Belgium's Tourism Industry

Belgium Offers a Range of Tourism Industry Activities

Visitors to Belgium land primarily on Brussels, Bruges, Gent and Antwerp to experience the cultural and gastronomic delights Belgium has to offer. Tourists experience world class chocolatier artisans at work, the original frittes, (or fried chips) double dipped in beef fat, the incredible brewing industry, and the famous Belgian waffles.

Belgium boasts artwork by Van Eyck, Matisse, and classic renaissance works inside fine museums and palaces throughout the capital and outlying cities. Medieval castles adorn the countryside, which is rich with outdoor activities to do such as canoeing the Ardennes, boating, camping, cycling and trekking.

Belgium has Strong International Tourism Links

The majority of tourists arrive to Belgium from the UK, Germany, France and Luxemborg, with only 26% of Belgians taking holidays within the country. Like other parts of Europe, the E27 credit crisis saw tourism receipts falling for 2008 for the first time since records were kept in 1995. The recent improvement in the cost of air travel to Belgium, due to the location of the European parliament, helped Belgium tourism see signs of recovery as early as 2009.

Belgium's Tourism Industry Gains Top Ranking

With Spain, Italy and France being the top tourism destinations in Europe, Belgium moved upwards from 24th place in 1995 to 11th in 2013 - just outside the top ten. Criticised mainly for not having a tourism labour force, the industry has worked hard to train employees for tourism efforts, and embrace the uniquely Belgian quality of serving the community, and not the customers.

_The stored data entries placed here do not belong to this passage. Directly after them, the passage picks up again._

(** * Parallax View Portal: the image-processing job pipeline

    A shallow embedding of [services/api/app]: the job ledger of
    [services/database.py], the pipeline and the fallback computers of
    [services/processor.py], with the enumerations of [models/job.py].

    Python values are modelled as follows.
    - [int] is [Z]; [//] is [Z.div] (both floor).
    - [float] is an IEEE-754 binary64 number, [spec_float] at precision 53
      and maximal exponent 1024; every arithmetic operation rounds to
      nearest-even, as CPython's does.
    - an exception is a value [PyExc]; a computation that may raise has
      type [PyResult A].
    - a PIL image is its mode, its size and its row-major pixel buffer. *)

From Stdlib Require Import ZArith Lia Sorting.Sorted Ascii.
From Stdlib Require Import Floats.SpecFloat.
From Stdlib Require Import QArith.
From stdpp Require Import gmap strings list fin_maps.

Local Open Scope Z_scope.

(** ** Exceptions and results *)

Module Py.

Inductive ExcType :=
  | FileNotFoundError
  | ZeroDivisionError
  | ValueError
  | OverflowError
  | IndexError
  | OSError
  | HTTPError
  | UnidentifiedImageError
  | IntegrityError
  | OperationalError
  | Exception.

Record PyExc := mkExc { exc_type : ExcType; exc_msg : string }.

(** [str(e)]. *)
Definition str (e : PyExc) : string := exc_msg e.

Inductive PyResult (A : Type) :=
  | Ok (a : A)
  | Raise (e : PyExc).
Arguments Ok {A} a.
Arguments Raise {A} e.

#[global] Instance PyResult_ret : MRet PyResult := fun A a => Ok a.
#[global] Instance PyResult_bind : MBind PyResult := fun A B f m =>
  match m with
  | Ok a => f a
  | Raise e => Raise e
  end.

(** [for i in range(stop): s = body(i, s)], stopping at the first
    exception. *)
Fixpoint for_range_from {S : Type} (start : Z) (n : nat)
    (body : Z -> S -> PyResult S) (s : S) : PyResult S :=
  match n with
  | O => Ok s
  | Datatypes.S n' =>
      match body start s with
      | Ok s' => for_range_from (start + 1) n' body s'
      | Raise e => Raise e
      end
  end.

Definition for_range {S : Type} (stop : Z) (body : Z -> S -> PyResult S)
    (s : S) : PyResult S :=
  for_range_from 0 (Z.to_nat stop) body s.

(** Truthiness of an optional string such as [os.getenv(...)]: [None] and
    the empty string are falsy. *)
Definition truthy (s : option string) : bool :=
  match s with
  | None => false
  | Some t => negb (String.eqb t "")
  end.

End Py.
Export Py.

(** ** Floats *)

Module PyFloat.

Definition prec : Z := 53.
Definition emax : Z := 1024.

Abbreviation float := spec_float.

Definition fadd : float -> float -> float := SFadd prec emax.
Definition fsub : float -> float -> float := SFsub prec emax.
Definition fmul : float -> float -> float := SFmul prec emax.
Definition fdiv : float -> float -> float := SFdiv prec emax.
Definition fsqrt : float -> float := SFsqrt prec emax.
Definition fle : float -> float -> bool := SFleb.
Definition flt : float -> float -> bool := SFltb.

(** Conversion [int -> float], correctly rounded.  CPython raises
    [OverflowError] from 2^1024 on; pixel coordinates and image sizes are
    machine integers, far below, so the conversion is taken total. *)
Definition float_of_int (z : Z) : float := binary_normalize prec emax z 0 false.

Definition emin : Z := SpecFloat.emin prec emax.

(** A non-zero number of sign [s] whose exponent is at least [e]. *)
Definition nonzero_from (s : bool) (e : Z) (x : float) : Prop :=
  match x with
  | S754_finite s' _ e' => s' = s /\ e <= e'
  | S754_infinity s' => s' = s
  | _ => False
  end.

(** [x == 0.0] *)
Definition is_zero (x : float) : bool :=
  match x with
  | S754_zero _ => true
  | _ => false
  end.
Lemma gap_resets_longest_counter_witness :
  current_longest
    (longest_pass {[ ord 2025 1 9 := false ]}
       ([ord 2025 1 1; ord 2025 1 2] ++ [ord 2025 1 3; ord 2025 1 6]))
  = 1
  ∧ current_longest
      (longest_pass {[ ord 2025 1 6 := false ]}
         ([ord 2025 1 1; ord 2025 1 2] ++ [ord 2025 1 3; ord 2025 1 6]))
    = 0.
Proof.
  split.
  - refine (proj1 (proj2 (gap_resets_longest_counter
                            {[ ord 2025 1 9 := false ]}
                            [ord 2025 1 1; ord 2025 1 2]
                            (ord 2025 1 3) (ord 2025 1 6) _)) _).
    + vm_compute. discriminate.
    + vm_compute. discriminate.
  - refine (proj2 (proj2 (gap_resets_longest_counter
                            {[ ord 2025 1 6 := false ]}
                            [ord 2025 1 1; ord 2025 1 2]
                            (ord 2025 1 3) (ord 2025 1 6) _)) _).
    + vm_compute. discriminate.
    + vm_compute. reflexivity.
Defined.

(** ** Malformed dates *)

Example unparseable_token_ValueError :
  entry_date (Entry "yesterday" 1) = Raise ValueError.
Proof. reflexivity. Qed.

Example no_such_day_ValueError :
  entry_date (Entry "2025-02-30" 1) = Raise ValueError.
Proof. vm_compute. reflexivity. Qed.

Example blank_date_IndexError :
  entry_date (Entry "   " 1) = Raise IndexError.
Proof. reflexivity. Qed.

(** Only the first word of the date string is read. *)
Example trailing_text_ignored :
  entry_date (Entry "2025-01-03 not a time" 1) = Return (ord 2025 1 3).
Proof. vm_compute. reflexivity. Qed.

Lemma strptime_raises s x : PyStr.strptime s = Raise x → x = ValueError.
Proof.
  unfold PyStr.strptime, PyDate.make_date.
  repeat case_match; intros; by simplify_eq.
Qed.

Lemma entry_date_IndexError e :
  entry_date e = Raise IndexError ↔ PyStr.split (date e) = [].
Proof.
  unfold entry_date. destruct (PyStr.split (date e)) as [|tok toks]; [done|].
  split; [|done]. by intros ?%strptime_raises.
Qed.
Lemma sample_decimal_alnum c :
  @db_isdecimal Sample.db c = true -> @db_isalnum Sample.db c = true.
Proof. simpl. intros ->. apply orb_true_r. Qed.

Lemma extract_year_word_by_word_sample :
  @extract_year_from_date Sample.db (lit "May" ++ [LF; 9] ++ lit "v2019 2020")
  = first_nonempty
      (@extract_year_from_date Sample.db
         <$> split (lit "May" ++ [LF; 9] ++ lit "v2019 2020")).
Proof.
  apply (@extract_year_word_by_word Sample.db
           sample_space_not_alnum sample_decimal_not_space).
Defined.

Lemma extract_year_of_cleaned_text_sample :
  @extract_year_from_date Sample.db
     (clean_text ([160] ++ lit "May" ++ [LF; 9] ++ lit "2019" ++ [CR]))
  = @extract_year_from_date Sample.db
      ([160] ++ lit "May" ++ [LF; 9] ++ lit "2019" ++ [CR]).
Proof.
  apply (@extract_year_of_cleaned_text Sample.db
           sample_space_not_alnum sample_decimal_not_space).
Defined.

Lemma extract_year_idempotent_sample :
  @extract_year_from_date Sample.db
     (@extract_year_from_date Sample.db (lit "in 19" ++ [1636; 1637] ++ lit "."))
  = @extract_year_from_date Sample.db (lit "in 19" ++ [1636; 1637] ++ lit ".").
Proof. apply (@extract_year_idempotent Sample.db sample_decimal_alnum). Defined.
(** * deep_pack: replay buffers, masked Q-network policy and metrics callback

    A shallow embedding of

    - [deep_pack/common/buffers.py]   ([ReplayBuffer], [DictReplayBuffer]),
    - [deep_pack/ddqn/policies.py]    ([QNetwork], [DQNPolicy]),
    - [deep_pack/common/callbacks.py] ([MetricsCallback]),

    together with the properties stated about them.

    Python objects that are mutated in place are modelled by explicit state
    passing in a state-and-exception monad: a raising call keeps the writes
    it made before it raised, as the Python object does.  The global numpy
    random generator is a piece of state of its own. *)

From Stdlib Require Import ZArith Lia.
From Stdlib Require Import Floats.SpecFloat.
From stdpp Require Import gmap strings list.

Local Open Scope Z_scope.

(** ** Python and numpy prelude *)

Module Py.

(** The exceptions the modelled code can raise. *)
Inductive exn : Type :=
| ValueError (msg : string)
| AssertionError (msg : string)
| ZeroDivisionError
| IndexError
| KeyError (key : string)
| TypeError
| AttributeError (attr : string)
| RuntimeError.

Inductive result (A : Type) : Type :=
| Ok (a : A)
| Raise (e : exn).
Arguments Ok {A} a.
Arguments Raise {A} e.

(** A computation over a mutable state [S]: it returns a value or raises,
    and in both cases leaves a state behind. *)
Definition M (S A : Type) : Type := S -> result A * S.
Lemma count_flavor_reasons fs f deltas reason w :
  Dict.getitem f FLAVOR_RULES = Ok (deltas, reason, w) ->
  count_occ entry_eq_dec (flat_map flavor_reason fs) (reason, w)
  = count_occ string_dec fs f.
Proof.
  intros Hf. induction fs as [| g fs IH]; cbn [flat_map count_occ];
    [reflexivity |].
  rewrite count_occ_app, IH. unfold flavor_reason at 1, rule_reason.
  destruct (string_dec g f) as [-> | Hne].
  - rewrite Hf. cbn [count_occ].
    destruct (entry_eq_dec (reason, w) (reason, w)); [lia | congruence].
  - destruct (Dict.getitem g FLAVOR_RULES) as [[[d' r'] w'] |] eqn:Hg;
      cbn [count_occ]; [| reflexivity].
    destruct (entry_eq_dec (r', w') (reason, w)) as [E | _]; [| reflexivity].
    injection E as -> ->. exfalso. apply Hne.
    exact (table_reasons_inj FLAVOR_RULES g f _ _ _ _ flavor_reasons_distinct Hg Hf).
Qed.

Lemma single_choice_reasons_In user x :
  In x (flat_map field_reason (single_choice_fields user)) ->
  In x single_choice_reasons.
Proof.
  unfold single_choice_fields, field_reason. cbn [flat_map fst snd].
  rewrite !in_app_iff. unfold single_choice_reasons.
  intros H.
  change (In x (table_reasons (field_rules "stomach_sensitivity")
                ++ table_reasons (field_rules "caffeine_sensitivity")
                ++ table_reasons (field_rules "time_of_day")
                ++ table_reasons (field_rules "purpose")
                ++ table_reasons (field_rules "brew_method") ++ [])).
  rewrite !in_app_iff.
  destruct H as [H | [H | [H | [H | [H | []]]]]];
    apply rule_reason_In in H; tauto.
Qed.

Belgian Tourism Efforts Centre Around a Community of Stores and Shops

Entrepreneur Michel Courbet owns Rocking Road, a store he opened two years ago to sell all-American clothes and accessories, in the Rau Haute area of Brussels. He chose the area for the cultural melting pot vibe, where over a hundred different nationalities sell a range of goods and services. In the same square tourists can find an Ethiopian coffee shop, a tattoo shop that hosts art exhibitions, a one hundred year old Belgian flea market, and Restobieres Belgian beer restaurant.

The Grand Place in central Brussels is another example of the melting pot approach to tourism in Belgium. You can sit in an espresso coffee house that prides itself on serving the best coffee in Europe, and walk ten paces left and be bartering with Turkish traders for the cheapest price on leather coats. Artisan sweet makers of fudge and nougat draw visitors, competing with stores featuring Tin Tin, toys, and modern art in no particular order.

Belgium's Tourism Industry has Growth Potential beyond 2013

Belgium tourism receipts total approximately US$11 billion dollars per annum and contribute just over 3% to GDP. Nearly 3.4% of the working population (180,000 people) work in tourism, and with the World Tourism Organisation expecting the tourism industry to grow by 4% across Europe in the next few years, Belgium will be looking to make further gains in this area of employment.

The World Economic Forum ranked Belgium 21st on the Global Travel and Tourism Competitiveness Index in 2007, mainly affected by a score within the grouping of 114th for price competitiveness. In 2013 Belgium ranks 18th on the scale, with cheaper air travel reducing the cost of package holiday deals in particular over the last six years, and major improvements in tourism infrastructure increasing sub index rankings. Belgium's European ranking is now 18th, putting them inside the top 20 world destinations for tourism economic success.

Belgium's tourism industry has definitely improved the Belgian way. Customer service has never been a high priority, but maintaining cultural communities, high quality produce and artisan industries has always been top of the list. Visitors to Belgium and particularly the capital Brussels are in for a shopping and cultural experience of a lifetime, offering something a little different to the rest of Europe.